Lemma tiles_ends D a ends : (tiles D a ends).*1 = ends.
Proof. revert a. induction ends as [|e ends IH]; intros a; simpl; [done|by rewrite IH]. Qed.

Lemma sorted_NoDup (l : list Z) : StronglySorted Z.lt l → NoDup l.
Proof.
  induction 1 as [|x l Hs IH Hx]; constructor; [|done]. intros Hin.
  rewrite Forall_forall in Hx. specialize (Hx x Hin). lia.
Qed.

Lemma reconstruct_rows serial ep d D b0 e1 ends :
  bytes_ok D → ascending b0 e1 ends →
  select_fragments serial ep (fragments d) ≡ₚ stream_rows D b0 e1 ends →
  Reconstruct serial ep d = (slice D b0 (default e1 (last ends)), []).
Proof.
  intros HD Hasc Hp. unfold Reconstruct.
  rewrite (sort_fragments (stream_rows D b0 e1 ends)).
  - cbn [stream_rows foldl].
    assert (emit (MkR [] [] 0 false) (e1, MkFragment None (string_of_bytes (slice D b0 e1)) true) =
            MkR (slice D b0 e1) [] e1 true) as ->.
    { unfold emit. simpl.
      by rewrite bytes_of_string_of_bytes by apply Forall_take, Forall_drop, HD. }
    destruct Hasc as [Hb Hs]. rewrite emit_tiles by (done || lia). cbn [r_text r_gaps].
    rewrite slice_app; [done|lia|]. destruct (last ends) as [z|] eqn:Hl; simpl; [|lia].
    apply last_Some in Hl as [l' ->]. apply StronglySorted_inv in Hs as [_ Hf].
    rewrite Forall_forall in Hf. assert (e1 < z); [|lia]. apply Hf, elem_of_app. right. left.
  - by apply stream_rows_sorted.
  - done.
  - simpl. rewrite tiles_ends. apply sorted_NoDup, Hasc.
Qed.

(** The rows selected are the stored fragments of the stream. *)
Lemma elem_select serial ep m n f :
  (n, f) ∈ select_fragments serial ep m ↔ m !! (serial, ep, n) = Some f.
Proof.
  unfold select_fragments. rewrite list_elem_of_fmap. split.
  - intros ([[[s e] k] g] & [= -> ->] & H).
    rewrite list_elem_of_In, filter_In, <-list_elem_of_In, elem_of_map_to_list in H. simpl in H.
    destruct H as [H He%bool_decide_eq_true]. by injection He as -> ->.
  - intros H. exists (serial, ep, n, f). split; [done|].
    rewrite list_elem_of_In, filter_In, <-list_elem_of_In, elem_of_map_to_list. simpl.
    by rewrite bool_decide_true.
Qed.

Lemma NoDup_select serial ep m : NoDup (select_fragments serial ep m).
Proof.
  unfold select_fragments. apply NoDup_fmap_2_strong.
  - intros [[[s e] k] g] [[[s' e'] k'] g'] H H' Heq. simpl in *. injection Heq as -> ->.
    rewrite list_elem_of_In, filter_In in H, H'. simpl in *.
    destruct H as [_ H%bool_decide_eq_true], H' as [_ H'%bool_decide_eq_true]. congruence.
  - rewrite <-(list_fmap_id (List.filter _ _)). apply Rollout.NoDup_fmap_filter. rewrite list_fmap_id. apply NoDup_map_to_list.
Qed.


(** ** A device and its stream *)

(** One committed frame, under any fault schedule that let it succeed. *)
Definition pushes (now : Z) (serial : string) (lf : logFrame) (payload : string) (mx : Z)
    (d d' : db) : Prop :=
  ∃ fs ack t' fs', reassembleLog now serial lf payload mx (MkTx d d) fs = (Ok ack, t', fs') ∧
                   tx_work t' = d'.

(** What can happen to the log tables while [serial] pushes the stream [D] of
    boot [ep]: the next delta from its acknowledged offset, a retransmission of
    a delta already stored, and frames of other devices. *)
Inductive device_step (serial : string) (ep : Z) (D : bytes) (mx : Z) : db → db → Prop :=
| dev_delta now e d d' :
    ack_off (cursor_of serial d) < e ≤ zlen D → e - ack_off (cursor_of serial d) ≤ mx →
    pushes now serial (MkFrame ep e None 0 false)
      (string_of_bytes (slice D (ack_off (cursor_of serial d)) e)) mx d d' →
    device_step serial ep D mx d d'
| dev_again now e f payload d d' :
    fragments d !! (serial, ep, e) = Some f →
    pushes now serial (MkFrame ep e None 0 false) payload mx d d' → device_step serial ep D mx d d'
| dev_other now s lf payload mx' d d' :
    s ≠ serial → known s d = true → pushes now s lf payload mx' d d' →
    device_step serial ep D mx d d'.

Definition synced (serial : string) (ep : Z) (D : bytes) (b0 : Z) (d : db) : Prop :=
  known serial d = true ∧
  ∃ e1 ends, ascending b0 e1 ends ∧ c_epoch (cursor_of serial d) = ep ∧
    ack_off (cursor_of serial d) = default e1 (last ends) ∧ default e1 (last ends) ≤ zlen D ∧
    select_fragments serial ep (fragments d) ≡ₚ stream_rows D b0 e1 ends.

□ □ □ □ □

WORK ITEM
What is the number of lines in the entries above that include the word "zlen"? Answer with that number alone.

SOLUTION TO THE EXERCISE
2